Task statement: Go through the data and retrieve each line that includes the string "None".

Material shown:
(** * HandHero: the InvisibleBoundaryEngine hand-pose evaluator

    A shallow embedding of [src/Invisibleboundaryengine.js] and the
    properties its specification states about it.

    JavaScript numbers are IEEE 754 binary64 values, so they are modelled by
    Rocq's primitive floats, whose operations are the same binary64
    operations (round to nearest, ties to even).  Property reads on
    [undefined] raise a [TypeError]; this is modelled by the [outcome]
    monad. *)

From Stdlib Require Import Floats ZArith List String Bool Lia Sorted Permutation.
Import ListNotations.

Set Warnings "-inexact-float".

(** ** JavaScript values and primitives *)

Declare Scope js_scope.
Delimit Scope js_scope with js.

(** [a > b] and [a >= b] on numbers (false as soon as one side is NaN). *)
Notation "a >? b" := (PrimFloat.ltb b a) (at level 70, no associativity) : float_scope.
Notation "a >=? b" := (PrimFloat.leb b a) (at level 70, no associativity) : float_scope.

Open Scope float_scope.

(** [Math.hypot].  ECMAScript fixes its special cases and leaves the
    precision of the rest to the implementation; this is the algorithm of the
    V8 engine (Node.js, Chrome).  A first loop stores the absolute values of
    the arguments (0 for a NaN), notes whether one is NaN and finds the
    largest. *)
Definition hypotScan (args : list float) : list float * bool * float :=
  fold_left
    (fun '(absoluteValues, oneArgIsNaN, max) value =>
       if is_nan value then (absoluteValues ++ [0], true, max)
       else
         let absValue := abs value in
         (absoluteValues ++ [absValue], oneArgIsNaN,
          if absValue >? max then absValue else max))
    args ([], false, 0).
--
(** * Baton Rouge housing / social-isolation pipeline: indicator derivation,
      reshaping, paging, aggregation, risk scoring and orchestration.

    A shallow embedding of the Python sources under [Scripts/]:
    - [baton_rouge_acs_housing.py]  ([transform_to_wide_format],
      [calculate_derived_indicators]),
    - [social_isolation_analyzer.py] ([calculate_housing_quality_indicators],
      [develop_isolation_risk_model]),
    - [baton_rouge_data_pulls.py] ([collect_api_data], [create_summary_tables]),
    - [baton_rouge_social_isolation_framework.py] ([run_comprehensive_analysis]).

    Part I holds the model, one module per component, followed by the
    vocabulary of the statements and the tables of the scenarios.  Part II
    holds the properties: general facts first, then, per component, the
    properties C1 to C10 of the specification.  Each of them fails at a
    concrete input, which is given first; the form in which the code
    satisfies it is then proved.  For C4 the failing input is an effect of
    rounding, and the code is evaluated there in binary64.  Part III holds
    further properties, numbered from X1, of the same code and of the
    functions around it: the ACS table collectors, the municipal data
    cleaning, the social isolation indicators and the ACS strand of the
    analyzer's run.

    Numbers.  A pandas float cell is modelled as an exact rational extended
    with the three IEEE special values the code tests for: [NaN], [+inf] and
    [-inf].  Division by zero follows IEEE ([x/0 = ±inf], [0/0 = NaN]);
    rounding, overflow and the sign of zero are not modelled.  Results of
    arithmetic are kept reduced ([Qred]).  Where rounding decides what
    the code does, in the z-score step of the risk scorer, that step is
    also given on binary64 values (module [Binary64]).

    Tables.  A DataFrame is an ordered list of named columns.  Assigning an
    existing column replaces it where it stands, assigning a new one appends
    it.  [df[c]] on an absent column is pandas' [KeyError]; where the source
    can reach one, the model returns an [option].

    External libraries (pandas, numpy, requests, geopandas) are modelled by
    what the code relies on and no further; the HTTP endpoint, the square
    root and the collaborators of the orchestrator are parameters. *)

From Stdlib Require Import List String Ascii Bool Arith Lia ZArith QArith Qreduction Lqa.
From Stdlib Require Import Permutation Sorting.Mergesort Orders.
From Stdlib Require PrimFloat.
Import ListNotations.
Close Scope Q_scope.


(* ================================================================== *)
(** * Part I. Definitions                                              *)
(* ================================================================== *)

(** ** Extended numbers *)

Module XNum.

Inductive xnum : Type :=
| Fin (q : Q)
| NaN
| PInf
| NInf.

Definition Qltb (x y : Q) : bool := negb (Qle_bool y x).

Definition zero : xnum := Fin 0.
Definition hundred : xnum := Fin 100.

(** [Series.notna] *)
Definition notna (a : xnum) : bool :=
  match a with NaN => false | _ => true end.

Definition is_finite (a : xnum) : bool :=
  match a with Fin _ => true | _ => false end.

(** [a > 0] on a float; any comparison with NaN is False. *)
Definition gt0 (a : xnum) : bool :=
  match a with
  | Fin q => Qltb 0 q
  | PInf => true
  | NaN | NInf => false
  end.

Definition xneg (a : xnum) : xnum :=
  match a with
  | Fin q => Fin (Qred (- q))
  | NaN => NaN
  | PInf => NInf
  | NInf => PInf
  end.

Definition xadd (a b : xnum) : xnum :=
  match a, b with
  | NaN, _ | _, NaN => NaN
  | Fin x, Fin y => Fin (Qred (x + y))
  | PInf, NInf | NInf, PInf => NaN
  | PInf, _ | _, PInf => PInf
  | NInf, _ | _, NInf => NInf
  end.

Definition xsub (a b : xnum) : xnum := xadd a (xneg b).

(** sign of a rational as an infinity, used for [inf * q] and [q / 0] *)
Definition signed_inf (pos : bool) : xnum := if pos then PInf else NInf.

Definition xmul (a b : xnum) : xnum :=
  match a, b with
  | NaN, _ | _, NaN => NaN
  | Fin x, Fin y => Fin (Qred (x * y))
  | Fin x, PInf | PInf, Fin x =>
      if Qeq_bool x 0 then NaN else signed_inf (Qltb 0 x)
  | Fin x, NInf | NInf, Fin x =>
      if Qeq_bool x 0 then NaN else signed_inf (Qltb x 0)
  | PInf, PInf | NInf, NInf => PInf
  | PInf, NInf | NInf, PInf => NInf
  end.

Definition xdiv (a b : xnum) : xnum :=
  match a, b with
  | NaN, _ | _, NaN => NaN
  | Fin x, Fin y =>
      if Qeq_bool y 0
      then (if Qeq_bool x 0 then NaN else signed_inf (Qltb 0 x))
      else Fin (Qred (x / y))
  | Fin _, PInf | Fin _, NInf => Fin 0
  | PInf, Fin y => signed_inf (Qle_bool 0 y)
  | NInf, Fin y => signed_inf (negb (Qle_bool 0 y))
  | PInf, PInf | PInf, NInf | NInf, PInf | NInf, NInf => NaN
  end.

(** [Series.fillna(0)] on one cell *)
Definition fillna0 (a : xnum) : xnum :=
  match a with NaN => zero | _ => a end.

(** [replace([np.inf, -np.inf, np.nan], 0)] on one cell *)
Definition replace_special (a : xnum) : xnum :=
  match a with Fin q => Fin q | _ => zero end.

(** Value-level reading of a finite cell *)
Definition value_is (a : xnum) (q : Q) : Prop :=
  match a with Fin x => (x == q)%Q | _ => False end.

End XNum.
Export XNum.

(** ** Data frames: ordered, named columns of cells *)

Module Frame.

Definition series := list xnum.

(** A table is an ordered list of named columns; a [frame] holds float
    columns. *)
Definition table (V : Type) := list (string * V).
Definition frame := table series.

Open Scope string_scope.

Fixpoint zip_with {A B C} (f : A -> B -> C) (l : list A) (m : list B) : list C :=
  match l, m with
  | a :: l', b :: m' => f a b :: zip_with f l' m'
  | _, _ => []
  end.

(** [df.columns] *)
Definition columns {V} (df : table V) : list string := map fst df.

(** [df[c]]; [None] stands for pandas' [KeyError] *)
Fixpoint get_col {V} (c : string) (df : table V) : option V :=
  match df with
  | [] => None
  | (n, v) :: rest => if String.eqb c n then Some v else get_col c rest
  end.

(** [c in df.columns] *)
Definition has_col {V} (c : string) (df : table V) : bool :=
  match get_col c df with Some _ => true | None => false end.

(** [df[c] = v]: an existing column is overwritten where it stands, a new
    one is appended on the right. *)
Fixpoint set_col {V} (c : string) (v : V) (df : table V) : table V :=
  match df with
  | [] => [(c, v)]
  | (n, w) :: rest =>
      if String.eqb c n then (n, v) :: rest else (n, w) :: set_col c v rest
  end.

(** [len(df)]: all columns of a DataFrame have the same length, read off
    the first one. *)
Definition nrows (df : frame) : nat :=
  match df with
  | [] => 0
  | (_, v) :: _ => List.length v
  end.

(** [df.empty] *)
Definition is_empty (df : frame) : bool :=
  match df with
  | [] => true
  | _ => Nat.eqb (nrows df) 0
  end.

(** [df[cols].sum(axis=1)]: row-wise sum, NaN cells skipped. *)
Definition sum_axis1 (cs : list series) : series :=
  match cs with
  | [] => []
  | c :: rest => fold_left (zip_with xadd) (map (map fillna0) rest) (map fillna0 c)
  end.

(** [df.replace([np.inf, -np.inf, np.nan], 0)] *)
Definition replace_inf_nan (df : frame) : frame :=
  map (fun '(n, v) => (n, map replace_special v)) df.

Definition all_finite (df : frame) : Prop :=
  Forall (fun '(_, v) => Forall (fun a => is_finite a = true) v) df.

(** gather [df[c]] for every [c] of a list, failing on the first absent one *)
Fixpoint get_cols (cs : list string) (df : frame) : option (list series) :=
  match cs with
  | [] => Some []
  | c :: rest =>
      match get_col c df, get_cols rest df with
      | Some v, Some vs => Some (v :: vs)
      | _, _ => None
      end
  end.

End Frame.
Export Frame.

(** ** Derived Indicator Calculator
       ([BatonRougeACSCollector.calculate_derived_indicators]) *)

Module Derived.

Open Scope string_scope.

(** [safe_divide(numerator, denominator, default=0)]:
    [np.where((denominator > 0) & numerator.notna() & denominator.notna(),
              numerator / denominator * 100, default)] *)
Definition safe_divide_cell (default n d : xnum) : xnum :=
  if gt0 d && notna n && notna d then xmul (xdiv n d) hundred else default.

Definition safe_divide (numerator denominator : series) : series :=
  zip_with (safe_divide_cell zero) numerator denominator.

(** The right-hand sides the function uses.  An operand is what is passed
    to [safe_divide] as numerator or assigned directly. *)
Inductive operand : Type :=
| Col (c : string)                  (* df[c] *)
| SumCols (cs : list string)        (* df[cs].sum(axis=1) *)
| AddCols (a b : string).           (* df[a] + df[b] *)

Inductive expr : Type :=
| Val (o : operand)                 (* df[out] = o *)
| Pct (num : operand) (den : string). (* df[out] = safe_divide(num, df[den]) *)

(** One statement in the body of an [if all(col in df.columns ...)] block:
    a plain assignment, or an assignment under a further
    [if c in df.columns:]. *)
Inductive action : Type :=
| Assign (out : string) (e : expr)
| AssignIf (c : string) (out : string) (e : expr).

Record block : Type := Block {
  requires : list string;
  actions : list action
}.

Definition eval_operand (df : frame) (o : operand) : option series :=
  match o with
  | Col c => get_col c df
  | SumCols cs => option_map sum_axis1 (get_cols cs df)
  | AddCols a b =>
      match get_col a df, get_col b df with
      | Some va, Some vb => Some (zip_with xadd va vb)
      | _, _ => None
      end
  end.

The answer:
(** [df[c]]; [None] stands for pandas' [KeyError] *)
  | [] => None
  match get_col c df with Some _ => true | None => false end.
      | _, _ => None
      | _, _ => None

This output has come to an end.